At the end of the course the student should be able:

• To understand the principle of no arbitrage and how it can be applied to produce a mathematical model for the pricing of European options
• Understand risk-neutral option pricing and portfolio replication using assets and bonds
• To understand concepts and use tools from probability theory such as conditional expectation values, stochastic processes, martingales, Markov processes, Brownian motion, the Black-Scholes stochastic differential equation, stochastic integration
• Calculate prices of simple financial instruments, do simple calculations with martingales and Brownian motion

Besides the above we want to learn to think creatively, be able to attack a problem you have not seen before, develop tools for that, develop a mathematical model for a given “real life” situation, develop mathematical modeling skills.

Prerequisites: This course is an introduction to a nontrivial mathematical model in economics and as such requires a certain dose of mathematical maturity. Besides Calculus I it will be very helpful if you have taken a calculus sequence including some acquaintance with differential equations, some course(s) introducing probability theory, and some elements of linear algebra.

Textbooks:

required:

M. Joshi, The Concepts and Practices of Mathematical Finance (CUP 2007)

additional:

R.F. Bass, The Basics of Financial Mathematics, (lectures available at http://www.math.uconn.edu/~bass/finlmath.pdf)

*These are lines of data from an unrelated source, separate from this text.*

Lemma X_bind_agree {A B} (m m' : X A) (f g : A → X B) s :
  m s = m' s → (∀ a s', m s = Ok (a, s') → f a s' = g a s') → (m ≫= f) s = (m' ≫= g) s.
Proof.
  intros Hm H. unfold mbind, X_bind. unfold mbind, result_bind. rewrite <- Hm.
  destruct (m s) as [[a s']|]; [|done]. by apply H.
Qed.

Lemma process_inputs_choose choose id_ inputs n tick (s : with_files proc_core) :
  checkpoints_apart →
  (∀ s, choose 0%nat s = choose_restore id_ 0 s) → (∀ n s, choose (S n) s = Ok (false, s)) →
  n = 0%nat ∨ no_checkpoints s →
  process_inputs (choose_restore id_) id_ n tick inputs s = process_inputs choose id_ n tick inputs s.
Proof.
  intros Ha H0 HS. revert n tick s. induction inputs as [|i inputs IH]; intros n tick s Hn; [done|].
  cbn [process_inputs].
  assert (choose_restore id_ n s = choose n s) as Hc.
  { destruct n as [|n]; [by rewrite H0|]. destruct Hn as [|Hs]; [done|]. rewrite HS.
    unfold choose_restore, glob_checkpoint. destruct (may_restore _ _ _); [|done].
    by rewrite glob_empty. }
  apply X_bind_agree; [exact Hc|]. intros restore s1 _.
  apply X_bind_agree; [done|]. intros r s2 Hr. apply run_leaves_no_checkpoints in Hr; [|done].
  apply X_bind_agree; [|done]. apply IH. by right.
Qed.
End process_mode.

(** Carrying a checkpoint over needs the debug mode: it is looked for on the disk, and
    outside that mode it was kept in memory. *)
Lemma carried_checkpoint_missing {V} `{!Processes V} cfg pc id_ i (s : with_files (@proc_core V)) :
  0 < id_ → pc_cross_checkpoints pc = true → 0 < q_last_tick (x_core s) → q_last_input (x_core s) = Some i →
  disk (x_files s) !! run_name cfg "checkpoint" (id_ - 1) i "" = None →
  previous_checkpoint cfg pc id_ s = Raise IOError.
Proof.
  intros Hid Hc Ht Hi Hd. unfold previous_checkpoint. rewrite (proj2 (Z.ltb_lt _ _) Hid), Hc.
  rewrite (proj2 (Z.ltb_lt _ _) Ht), Hi. cbn [andb from_option mbind result_bind].
  match goal with |- (_ ← (?m ≫= _) _; _) = _ => assert (m s = Raise IOError) as Hm end.
  { unfold on_files, copyfile. by rewrite Hd. }
  unfold mbind, X_bind. unfold mbind, result_bind. by rewrite Hm.
Qed.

M. Baxter, A. Rennie, Financial Calculus, an introduction to derivative pricing,

(Cambridge Univ Press, 1996)

A. Etheridge, A course in Financial Mathematics, (Cambridge Univ Press, 2002)

T. Bjoerk, Arbitrage Theory in Continuous Time, (Oxford Univ Press, 1998)

J.C. Hull, Options, Futures and Other Derivatives, (Prentice Hall 2000)

R. and E. Korn, Opton Pricing and Oirtfolio Optimization, (AMS, 2001)

N. Chriss, Black-Scholes and Beyond (McGraw-Hill 1997)

Assessment: Your grade will be formed by

Homework/projects 15+ points

participation/popup-quizes 10+

oral exams 15+

midterm exams 30+

final exam 40+

______

total 110+

Points/Grade Map:

D-  > 45, D > 50, D+ > 55, C- > 60, C > 65, C+ > 70,

B- > 75, B > 80, B+ > 85, A- > 90, A > 95

Exam policies: During quizzes, exams and the final you should work strictly by yourself – you should not communicate in any way with your classmates – violation of this will be considered cheating with all the ensuing consequences (see the AUBG documentation for the consequences of cheating). Cheating is not only talking to the person next to you (talking about anything: math, the problems, the weather, last nights party …) but also intentionally making your work available to others during the exam.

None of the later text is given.